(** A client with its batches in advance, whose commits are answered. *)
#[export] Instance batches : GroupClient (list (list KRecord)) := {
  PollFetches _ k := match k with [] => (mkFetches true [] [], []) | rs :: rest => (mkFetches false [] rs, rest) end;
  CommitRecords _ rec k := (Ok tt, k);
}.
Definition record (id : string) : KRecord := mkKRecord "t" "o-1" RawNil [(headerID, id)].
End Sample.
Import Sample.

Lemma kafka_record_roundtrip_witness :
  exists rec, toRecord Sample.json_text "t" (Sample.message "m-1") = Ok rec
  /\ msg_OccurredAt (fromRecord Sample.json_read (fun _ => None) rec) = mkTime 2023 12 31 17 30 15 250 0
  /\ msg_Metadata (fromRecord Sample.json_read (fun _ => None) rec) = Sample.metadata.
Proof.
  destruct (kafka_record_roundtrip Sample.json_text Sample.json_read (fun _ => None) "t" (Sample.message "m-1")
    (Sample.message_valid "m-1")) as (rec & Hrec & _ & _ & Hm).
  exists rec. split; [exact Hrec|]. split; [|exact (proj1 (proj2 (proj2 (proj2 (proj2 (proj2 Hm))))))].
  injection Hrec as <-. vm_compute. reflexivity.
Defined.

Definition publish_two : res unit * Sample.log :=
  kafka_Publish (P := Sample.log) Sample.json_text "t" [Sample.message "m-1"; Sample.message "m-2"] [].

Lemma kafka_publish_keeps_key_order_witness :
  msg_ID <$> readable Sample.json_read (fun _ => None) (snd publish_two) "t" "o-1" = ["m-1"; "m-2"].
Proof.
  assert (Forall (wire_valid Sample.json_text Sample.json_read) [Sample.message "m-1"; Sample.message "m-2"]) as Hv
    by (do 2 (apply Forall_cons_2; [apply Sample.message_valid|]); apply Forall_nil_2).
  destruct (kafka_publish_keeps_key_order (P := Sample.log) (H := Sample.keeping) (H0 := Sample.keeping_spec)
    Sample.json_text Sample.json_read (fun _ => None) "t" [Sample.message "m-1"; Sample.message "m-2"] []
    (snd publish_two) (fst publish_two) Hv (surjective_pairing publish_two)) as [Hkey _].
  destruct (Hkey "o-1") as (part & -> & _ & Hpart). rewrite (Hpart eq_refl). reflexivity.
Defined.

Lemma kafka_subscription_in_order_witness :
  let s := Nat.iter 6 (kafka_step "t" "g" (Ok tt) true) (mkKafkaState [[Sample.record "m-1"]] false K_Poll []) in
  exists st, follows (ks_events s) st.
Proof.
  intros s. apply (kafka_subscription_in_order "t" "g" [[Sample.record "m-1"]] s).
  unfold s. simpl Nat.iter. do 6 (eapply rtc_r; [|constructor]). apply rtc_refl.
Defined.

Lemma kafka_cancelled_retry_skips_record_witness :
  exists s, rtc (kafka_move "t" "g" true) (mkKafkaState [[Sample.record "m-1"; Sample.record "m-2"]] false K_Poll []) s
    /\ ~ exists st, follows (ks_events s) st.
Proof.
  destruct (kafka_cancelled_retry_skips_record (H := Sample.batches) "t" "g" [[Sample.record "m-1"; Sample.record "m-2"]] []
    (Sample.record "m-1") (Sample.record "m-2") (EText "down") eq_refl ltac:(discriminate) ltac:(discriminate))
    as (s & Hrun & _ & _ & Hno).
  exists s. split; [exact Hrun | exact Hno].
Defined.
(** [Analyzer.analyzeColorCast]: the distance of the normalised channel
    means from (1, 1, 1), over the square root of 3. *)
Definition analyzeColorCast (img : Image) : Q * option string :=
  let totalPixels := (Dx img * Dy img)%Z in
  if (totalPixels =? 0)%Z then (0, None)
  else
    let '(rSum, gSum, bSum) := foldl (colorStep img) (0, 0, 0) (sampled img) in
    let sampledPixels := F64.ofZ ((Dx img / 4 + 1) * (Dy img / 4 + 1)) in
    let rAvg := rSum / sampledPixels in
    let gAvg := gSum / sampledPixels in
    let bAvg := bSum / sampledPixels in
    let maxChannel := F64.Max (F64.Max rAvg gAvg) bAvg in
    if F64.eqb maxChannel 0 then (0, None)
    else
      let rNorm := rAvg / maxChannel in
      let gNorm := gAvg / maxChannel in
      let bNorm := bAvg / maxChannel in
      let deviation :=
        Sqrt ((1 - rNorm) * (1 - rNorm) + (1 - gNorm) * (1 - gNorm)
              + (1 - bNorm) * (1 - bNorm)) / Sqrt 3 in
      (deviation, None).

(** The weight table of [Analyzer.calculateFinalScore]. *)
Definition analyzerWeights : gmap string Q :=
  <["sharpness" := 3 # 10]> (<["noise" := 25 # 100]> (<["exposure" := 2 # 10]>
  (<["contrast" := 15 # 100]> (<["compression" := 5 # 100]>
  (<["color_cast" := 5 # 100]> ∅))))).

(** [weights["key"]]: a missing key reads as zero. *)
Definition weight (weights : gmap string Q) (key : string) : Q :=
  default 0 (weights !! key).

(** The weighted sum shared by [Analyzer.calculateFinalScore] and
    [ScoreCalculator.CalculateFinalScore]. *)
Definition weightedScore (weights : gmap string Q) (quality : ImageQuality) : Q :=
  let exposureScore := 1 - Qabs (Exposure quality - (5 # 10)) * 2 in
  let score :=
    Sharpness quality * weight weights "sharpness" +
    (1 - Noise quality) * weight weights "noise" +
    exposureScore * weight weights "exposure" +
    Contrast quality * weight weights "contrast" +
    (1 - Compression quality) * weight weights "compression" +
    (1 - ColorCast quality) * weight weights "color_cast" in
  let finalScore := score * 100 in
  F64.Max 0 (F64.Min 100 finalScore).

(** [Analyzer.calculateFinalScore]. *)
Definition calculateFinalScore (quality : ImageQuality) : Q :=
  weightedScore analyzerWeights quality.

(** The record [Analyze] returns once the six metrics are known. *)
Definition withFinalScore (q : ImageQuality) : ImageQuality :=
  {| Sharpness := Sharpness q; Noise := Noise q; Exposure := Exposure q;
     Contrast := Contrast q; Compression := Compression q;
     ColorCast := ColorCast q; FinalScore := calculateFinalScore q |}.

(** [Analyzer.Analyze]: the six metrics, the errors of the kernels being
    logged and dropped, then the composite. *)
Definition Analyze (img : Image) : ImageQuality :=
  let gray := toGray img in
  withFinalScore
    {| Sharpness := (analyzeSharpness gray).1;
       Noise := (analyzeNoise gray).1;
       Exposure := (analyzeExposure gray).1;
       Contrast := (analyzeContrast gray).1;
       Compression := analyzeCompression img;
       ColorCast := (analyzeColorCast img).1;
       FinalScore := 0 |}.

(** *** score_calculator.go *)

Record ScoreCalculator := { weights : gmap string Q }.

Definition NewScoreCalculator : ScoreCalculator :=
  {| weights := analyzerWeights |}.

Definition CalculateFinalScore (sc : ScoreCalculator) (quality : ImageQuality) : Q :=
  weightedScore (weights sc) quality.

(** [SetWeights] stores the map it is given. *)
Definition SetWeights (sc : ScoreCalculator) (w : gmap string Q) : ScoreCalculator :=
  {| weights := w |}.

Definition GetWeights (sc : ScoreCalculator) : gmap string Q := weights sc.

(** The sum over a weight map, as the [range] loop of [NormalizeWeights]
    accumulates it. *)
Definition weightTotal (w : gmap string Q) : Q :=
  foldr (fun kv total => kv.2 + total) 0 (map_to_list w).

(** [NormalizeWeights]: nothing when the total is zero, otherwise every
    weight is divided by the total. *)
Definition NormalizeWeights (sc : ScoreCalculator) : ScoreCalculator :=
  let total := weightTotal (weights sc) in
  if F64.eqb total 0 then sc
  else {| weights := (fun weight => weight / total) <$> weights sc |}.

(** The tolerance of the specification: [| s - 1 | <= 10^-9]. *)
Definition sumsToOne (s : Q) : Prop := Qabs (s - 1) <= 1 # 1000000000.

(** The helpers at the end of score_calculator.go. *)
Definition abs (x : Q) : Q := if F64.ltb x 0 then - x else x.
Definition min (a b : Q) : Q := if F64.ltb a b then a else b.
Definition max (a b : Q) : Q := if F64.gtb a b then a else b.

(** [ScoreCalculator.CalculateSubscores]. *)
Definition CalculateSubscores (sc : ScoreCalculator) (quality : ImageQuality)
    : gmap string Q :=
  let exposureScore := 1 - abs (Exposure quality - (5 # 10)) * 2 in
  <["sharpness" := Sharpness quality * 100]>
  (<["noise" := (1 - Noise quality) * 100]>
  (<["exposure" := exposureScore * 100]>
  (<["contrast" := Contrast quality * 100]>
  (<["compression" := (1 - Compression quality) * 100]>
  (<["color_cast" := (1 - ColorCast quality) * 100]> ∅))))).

**EXERCISE AIM**
From the first line of the listing above through the line that contains "#[export] Instance batches", retype every line exactly, and write nothing else.

**RESPONSE AREA**
(** A client with its batches in advance, whose commits are answered. *)
#[export] Instance batches : GroupClient (list (list KRecord)) := {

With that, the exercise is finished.